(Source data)
(* ===== verification/AprDestroy.v ===== *)
(** * Destroying and clearing pools: [src/apr/memory/unix/apr_pools.c]

    [apr_pool_destroy] takes down a pool and the pools below it, runs the cleanups
    of all of them in order and gives their nodes back; [apr_pool_clear] does the
    same but keeps the pool, with its first node. *)

From S2P Require Import Prelude AprProc AprAllocator AprFree AprPools AprRing AprPalloc AprPoolTree AprRelease.

(** ** Below a pool *)

Inductive below (ps : gmap Z pool_t) (p : Z) : Z -> Prop :=
  | below_refl : below ps p p
  | below_up q Q : ps !! q = Some Q -> below ps p (parent Q) -> below ps p q.

Lemma below_trans ps p q r : below ps p q -> below ps q r -> below ps p r.
Proof. intros Hpq. induction 1 as [|r R HR _ IH]; [done|by eapply below_up]. Qed.

Lemma below_first ps p q : below ps p q -> q = p \/ exists c C, ps !! c = Some C /\ parent C = p /\ below ps c q.
Proof.
  induction 1 as [|q Q HQ Hb IH]; [by left|right]. destruct IH as [E|(c & C & HC & E & Hc)].
  - exists q, Q. split_and!; try done. constructor.
  - exists c, C. split_and!; try done. by eapply below_up.
Qed.

Lemma below_some ps p q : below ps p q -> is_Some (ps !! p) -> is_Some (ps !! q).
Proof. destruct 1 as [|q Q HQ _]; [done|]. intros _. by exists Q. Qed.

(** Parents stay the same. *)
Lemma below_mono ps ps' p q : (forall k P, ps !! k = Some P -> exists P', ps' !! k = Some P' /\ parent P' = parent P) -> below ps p q -> below ps' p q.
Proof. intros Hk. induction 1 as [|q Q HQ _ IH]; [constructor|]. destruct (Hk _ _ HQ) as (Q' & HQ' & E). eapply below_up; [done|]. by rewrite E. Qed.
(* ===== verification/AprPoolCreate.v ===== *)
(** * Creating pools: [src/apr/memory/unix/apr_pools.c]

    [apr_pool_create_ex] and [apr_pool_create_unmanaged_ex] keep the invariant of the
    pools and of their trees. *)

From S2P Require Import Prelude AprAllocator AprFree AprPools AprRing AprPalloc AprPoolTree AprRelease AprDestroy.

(** ** A node becomes a pool *)

Lemma pool_size : SIZEOF_POOL_T = 120. Proof. reflexivity. Qed.

Lemma pool_in_node_spec s own al idx n m : handed s own al idx n m ->
  exists d m', pool_in_node m n = Ok (n + APR_MEMNODE_T_SIZE, n + APR_MEMNODE_T_SIZE + SIZEOF_POOL_T, m') /\ m' = mkArena (<[n := d]> (nodes m)) (allocators m) /\
    wf_arena m' (<[n := None]> own) /\ next d = n /\ ref d = Some n /\ first_avail d = n + APR_MEMNODE_T_SIZE + SIZEOF_POOL_T.
Proof.
  intros Hh. destruct (handed_node _ _ _ _ _ _ Hh) as (d & Hd & _ & Hav & _). pose proof (handed_wf _ _ _ _ _ _ Hh) as Hwa.
  set (d' := with_first_avail (n + APR_MEMNODE_T_SIZE + SIZEOF_POOL_T) (with_ref n (with_next n d))). exists d', (mkArena (<[n := d']> (nodes m)) (allocators m)). split_and!; try done.
  - unfold pool_in_node. rewrite (upd_node_ok m n d) by done. cbn [rbind]. rewrite (upd_node_ok _ n (with_next n d)) by (cbn [nodes]; apply lookup_insert_eq). cbn [rbind nodes allocators].
    unfold get_node. cbn [nodes]. rewrite lookup_insert_eq. cbn [of_option rbind with_ref with_next first_avail]. rewrite Hav. rewrite (upd_node_ok _ n (with_ref n (with_next n d))) by (cbn [nodes]; apply lookup_insert_eq).
    cbn [rbind nodes allocators]. by rewrite !insert_insert_eq.
  - apply (wf_touch m _ n d); try done; [apply lookup_insert_eq|]. pose proof (wf_nodes _ _ Hwa _ _ Hd) as (H1 & H2 & H3 & H4 & H5 & H6 & H7).
    unfold wf_node. cbn [d' with_first_avail with_ref with_next index endp first_avail]. rewrite page_size in *. rewrite pool_size, header_size in *. split_and!; try lia.
    replace (n + 40 + 120) with (n + 20 * 8) by lia. by rewrite Z.mod_add.
Qed.

Section create.
Context (s : pstate) (own : owners) (home : gmap Z Z) (Hwf : wf_pools s own home).
Context (al idx n : Z) (m : arena) (Hh : handed (mem s) own al idx n m) (Hal : is_Some (allocators (mem s) !! al)).
Abbreviation p := (n + APR_MEMNODE_T_SIZE).

Lemma fresh_home : home !! n = None.
Proof using Hwf Hh. apply eq_None_not_Some. intros Hs. by apply (handed_fresh _ _ _ _ _ _ Hh), (wps_home _ _ _ Hwf). Qed.

Lemma fresh_pool : pools s !! p = None.
Proof using Hwf Hh.
  destruct (pools s !! p) as [Q|] eqn:HQ; [|done]. destruct (wps_pool _ _ _ Hwf _ _ HQ) as (L & HL & Hin). pose proof (wp_at _ _ _ _ HL) as E.
  assert (En : n = self Q) by lia. pose proof (proj2 (Hin (self Q)) (wp_self _ _ _ _ HL)) as Hs. rewrite <- En, fresh_home in Hs. done.
Qed.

◆ **Work item**:
The records above are to be copied out exactly, line for line.

◆ **Your response**:
(* ===== verification/AprDestroy.v ===== *)
(** * Destroying and clearing pools: [src/apr/memory/unix/apr_pools.c]

    [apr_pool_destroy] takes down a pool and the pools below it, runs the cleanups
    of all of them in order and gives their nodes back; [apr_pool_clear] does the
    same but keeps the pool, with its first node. *)

From S2P Require Import Prelude AprProc AprAllocator AprFree AprPools AprRing AprPalloc AprPoolTree AprRelease.

(** ** Below a pool *)

Inductive below (ps : gmap Z pool_t) (p : Z) : Z -> Prop :=
  | below_refl : below ps p p
  | below_up q Q : ps !! q = Some Q -> below ps p (parent Q) -> below ps p q.

Lemma below_trans ps p q r : below ps p q -> below ps q r -> below ps p r.
Proof. intros Hpq. induction 1 as [|r R HR _ IH]; [done|by eapply below_up]. Qed.

Lemma below_first ps p q : below ps p q -> q = p \/ exists c C, ps !! c = Some C /\ parent C = p /\ below ps c q.
Proof.
  induction 1 as [|q Q HQ Hb IH]; [by left|right]. destruct IH as [E|(c & C & HC & E & Hc)].
  - exists q, Q. split_and!; try done. constructor.
  - exists c, C. split_and!; try done. by eapply below_up.
Qed.

Lemma below_some ps p q : below ps p q -> is_Some (ps !! p) -> is_Some (ps !! q).
Proof. destruct 1 as [|q Q HQ _]; [done|]. intros _. by exists Q. Qed.

(** Parents stay the same. *)
Lemma below_mono ps ps' p q : (forall k P, ps !! k = Some P -> exists P', ps' !! k = Some P' /\ parent P' = parent P) -> below ps p q -> below ps' p q.
Proof. intros Hk. induction 1 as [|q Q HQ _ IH]; [constructor|]. destruct (Hk _ _ HQ) as (Q' & HQ' & E). eapply below_up; [done|]. by rewrite E. Qed.
(* ===== verification/AprPoolCreate.v ===== *)
(** * Creating pools: [src/apr/memory/unix/apr_pools.c]

    [apr_pool_create_ex] and [apr_pool_create_unmanaged_ex] keep the invariant of the
    pools and of their trees. *)

From S2P Require Import Prelude AprAllocator AprFree AprPools AprRing AprPalloc AprPoolTree AprRelease AprDestroy.

(** ** A node becomes a pool *)

Lemma pool_size : SIZEOF_POOL_T = 120. Proof. reflexivity. Qed.

Lemma pool_in_node_spec s own al idx n m : handed s own al idx n m ->
  exists d m', pool_in_node m n = Ok (n + APR_MEMNODE_T_SIZE, n + APR_MEMNODE_T_SIZE + SIZEOF_POOL_T, m') /\ m' = mkArena (<[n := d]> (nodes m)) (allocators m) /\
    wf_arena m' (<[n := None]> own) /\ next d = n /\ ref d = Some n /\ first_avail d = n + APR_MEMNODE_T_SIZE + SIZEOF_POOL_T.
Proof.
  intros Hh. destruct (handed_node _ _ _ _ _ _ Hh) as (d & Hd & _ & Hav & _). pose proof (handed_wf _ _ _ _ _ _ Hh) as Hwa.
  set (d' := with_first_avail (n + APR_MEMNODE_T_SIZE + SIZEOF_POOL_T) (with_ref n (with_next n d))). exists d', (mkArena (<[n := d']> (nodes m)) (allocators m)). split_and!; try done.
  - unfold pool_in_node. rewrite (upd_node_ok m n d) by done. cbn [rbind]. rewrite (upd_node_ok _ n (with_next n d)) by (cbn [nodes]; apply lookup_insert_eq). cbn [rbind nodes allocators].
    unfold get_node. cbn [nodes]. rewrite lookup_insert_eq. cbn [of_option rbind with_ref with_next first_avail]. rewrite Hav. rewrite (upd_node_ok _ n (with_ref n (with_next n d))) by (cbn [nodes]; apply lookup_insert_eq).
    cbn [rbind nodes allocators]. by rewrite !insert_insert_eq.
  - apply (wf_touch m _ n d); try done; [apply lookup_insert_eq|]. pose proof (wf_nodes _ _ Hwa _ _ Hd) as (H1 & H2 & H3 & H4 & H5 & H6 & H7).
    unfold wf_node. cbn [d' with_first_avail with_ref with_next index endp first_avail]. rewrite page_size in *. rewrite pool_size, header_size in *. split_and!; try lia.
    replace (n + 40 + 120) with (n + 20 * 8) by lia. by rewrite Z.mod_add.
Qed.

Section create.
Context (s : pstate) (own : owners) (home : gmap Z Z) (Hwf : wf_pools s own home).
Context (al idx n : Z) (m : arena) (Hh : handed (mem s) own al idx n m) (Hal : is_Some (allocators (mem s) !! al)).
Abbreviation p := (n + APR_MEMNODE_T_SIZE).

Lemma fresh_home : home !! n = None.
Proof using Hwf Hh. apply eq_None_not_Some. intros Hs. by apply (handed_fresh _ _ _ _ _ _ Hh), (wps_home _ _ _ Hwf). Qed.

Lemma fresh_pool : pools s !! p = None.
Proof using Hwf Hh.
  destruct (pools s !! p) as [Q|] eqn:HQ; [|done]. destruct (wps_pool _ _ _ Hwf _ _ HQ) as (L & HL & Hin). pose proof (wp_at _ _ _ _ HL) as E.
  assert (En : n = self Q) by lia. pose proof (proj2 (Hin (self Q)) (wp_self _ _ _ _ HL)) as Hs. rewrite <- En, fresh_home in Hs. done.
Qed.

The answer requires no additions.